THE RECORDS -
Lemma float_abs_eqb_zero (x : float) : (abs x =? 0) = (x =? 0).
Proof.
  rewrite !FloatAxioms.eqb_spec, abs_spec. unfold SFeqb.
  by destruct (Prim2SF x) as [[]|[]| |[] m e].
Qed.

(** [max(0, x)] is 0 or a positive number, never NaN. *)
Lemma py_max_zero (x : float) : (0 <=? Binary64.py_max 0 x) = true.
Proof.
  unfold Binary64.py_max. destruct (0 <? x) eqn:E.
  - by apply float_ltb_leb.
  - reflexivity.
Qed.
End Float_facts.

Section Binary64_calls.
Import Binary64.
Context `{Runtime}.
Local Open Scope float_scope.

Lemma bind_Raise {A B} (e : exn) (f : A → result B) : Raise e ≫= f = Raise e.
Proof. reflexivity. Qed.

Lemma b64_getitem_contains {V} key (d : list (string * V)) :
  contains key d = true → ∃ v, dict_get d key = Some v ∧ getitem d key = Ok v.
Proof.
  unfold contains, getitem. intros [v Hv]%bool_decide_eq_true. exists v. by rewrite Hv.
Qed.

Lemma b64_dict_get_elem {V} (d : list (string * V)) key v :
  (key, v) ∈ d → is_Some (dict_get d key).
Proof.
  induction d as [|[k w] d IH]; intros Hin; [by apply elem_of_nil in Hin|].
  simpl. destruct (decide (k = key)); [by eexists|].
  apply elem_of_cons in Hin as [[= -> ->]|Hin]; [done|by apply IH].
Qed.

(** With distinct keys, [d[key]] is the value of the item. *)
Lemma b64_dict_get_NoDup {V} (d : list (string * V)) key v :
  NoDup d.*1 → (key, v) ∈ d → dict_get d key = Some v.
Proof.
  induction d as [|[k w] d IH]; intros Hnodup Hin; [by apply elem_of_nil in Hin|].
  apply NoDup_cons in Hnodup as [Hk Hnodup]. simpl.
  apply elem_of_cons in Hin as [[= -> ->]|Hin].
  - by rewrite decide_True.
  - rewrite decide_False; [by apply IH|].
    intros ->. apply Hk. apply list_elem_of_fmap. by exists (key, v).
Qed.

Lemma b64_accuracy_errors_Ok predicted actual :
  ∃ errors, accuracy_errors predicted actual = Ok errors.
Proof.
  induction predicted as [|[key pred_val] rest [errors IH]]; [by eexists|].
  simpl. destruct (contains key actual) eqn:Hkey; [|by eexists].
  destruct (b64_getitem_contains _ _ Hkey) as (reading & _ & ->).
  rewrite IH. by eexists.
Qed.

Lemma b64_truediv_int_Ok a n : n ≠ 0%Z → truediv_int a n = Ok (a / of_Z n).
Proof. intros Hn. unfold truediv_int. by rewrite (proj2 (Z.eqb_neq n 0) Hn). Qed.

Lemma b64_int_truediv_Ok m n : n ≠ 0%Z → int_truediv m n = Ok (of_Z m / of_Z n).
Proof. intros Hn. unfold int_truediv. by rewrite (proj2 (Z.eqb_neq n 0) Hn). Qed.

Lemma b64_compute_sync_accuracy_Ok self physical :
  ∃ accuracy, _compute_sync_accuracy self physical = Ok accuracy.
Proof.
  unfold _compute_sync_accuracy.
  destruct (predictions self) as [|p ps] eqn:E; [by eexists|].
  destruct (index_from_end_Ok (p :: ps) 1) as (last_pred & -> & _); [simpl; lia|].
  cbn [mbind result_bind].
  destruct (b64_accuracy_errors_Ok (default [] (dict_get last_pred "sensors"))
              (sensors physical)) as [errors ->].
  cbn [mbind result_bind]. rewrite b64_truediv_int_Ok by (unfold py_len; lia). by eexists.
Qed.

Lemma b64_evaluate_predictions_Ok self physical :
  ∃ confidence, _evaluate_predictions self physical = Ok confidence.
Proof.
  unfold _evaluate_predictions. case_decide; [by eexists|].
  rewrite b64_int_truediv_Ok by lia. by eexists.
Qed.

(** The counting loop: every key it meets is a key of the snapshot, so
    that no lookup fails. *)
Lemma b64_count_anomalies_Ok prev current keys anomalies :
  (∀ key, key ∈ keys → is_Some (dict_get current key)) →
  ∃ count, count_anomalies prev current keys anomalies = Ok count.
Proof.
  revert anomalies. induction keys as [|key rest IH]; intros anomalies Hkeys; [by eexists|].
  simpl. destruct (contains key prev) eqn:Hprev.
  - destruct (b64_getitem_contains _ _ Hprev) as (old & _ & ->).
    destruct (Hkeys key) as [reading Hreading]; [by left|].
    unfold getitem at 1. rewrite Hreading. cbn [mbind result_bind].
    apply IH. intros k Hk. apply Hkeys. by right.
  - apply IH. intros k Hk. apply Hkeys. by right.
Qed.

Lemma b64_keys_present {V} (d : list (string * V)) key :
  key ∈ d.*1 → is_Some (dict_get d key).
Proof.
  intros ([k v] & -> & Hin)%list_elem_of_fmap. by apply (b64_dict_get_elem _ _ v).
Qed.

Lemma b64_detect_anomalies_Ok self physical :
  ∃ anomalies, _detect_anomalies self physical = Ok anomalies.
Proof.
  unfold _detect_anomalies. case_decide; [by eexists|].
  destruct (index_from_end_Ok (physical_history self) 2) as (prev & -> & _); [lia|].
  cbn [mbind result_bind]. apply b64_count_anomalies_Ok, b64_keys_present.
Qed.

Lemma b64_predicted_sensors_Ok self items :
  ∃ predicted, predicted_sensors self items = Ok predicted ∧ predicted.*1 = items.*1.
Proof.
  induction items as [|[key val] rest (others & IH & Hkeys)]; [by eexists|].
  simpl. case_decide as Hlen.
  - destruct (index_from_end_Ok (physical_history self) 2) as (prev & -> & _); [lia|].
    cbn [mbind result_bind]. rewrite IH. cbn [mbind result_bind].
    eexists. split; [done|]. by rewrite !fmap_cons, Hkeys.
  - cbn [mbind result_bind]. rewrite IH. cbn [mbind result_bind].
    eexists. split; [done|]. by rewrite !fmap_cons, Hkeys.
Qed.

DIRECTIONS - Can you repeat, word for word, every line above from the one containing "- apply IH." down to the one containing "Lemma b64_detect_anomalies_Ok self", including both?

TASK RESULT -
  - apply IH. intros k Hk. apply Hkeys. by right.
Qed.

Lemma b64_keys_present {V} (d : list (string * V)) key :
  key ∈ d.*1 → is_Some (dict_get d key).
Proof.
  intros ([k v] & -> & Hin)%list_elem_of_fmap. by apply (b64_dict_get_elem _ _ v).
Qed.

Lemma b64_detect_anomalies_Ok self physical :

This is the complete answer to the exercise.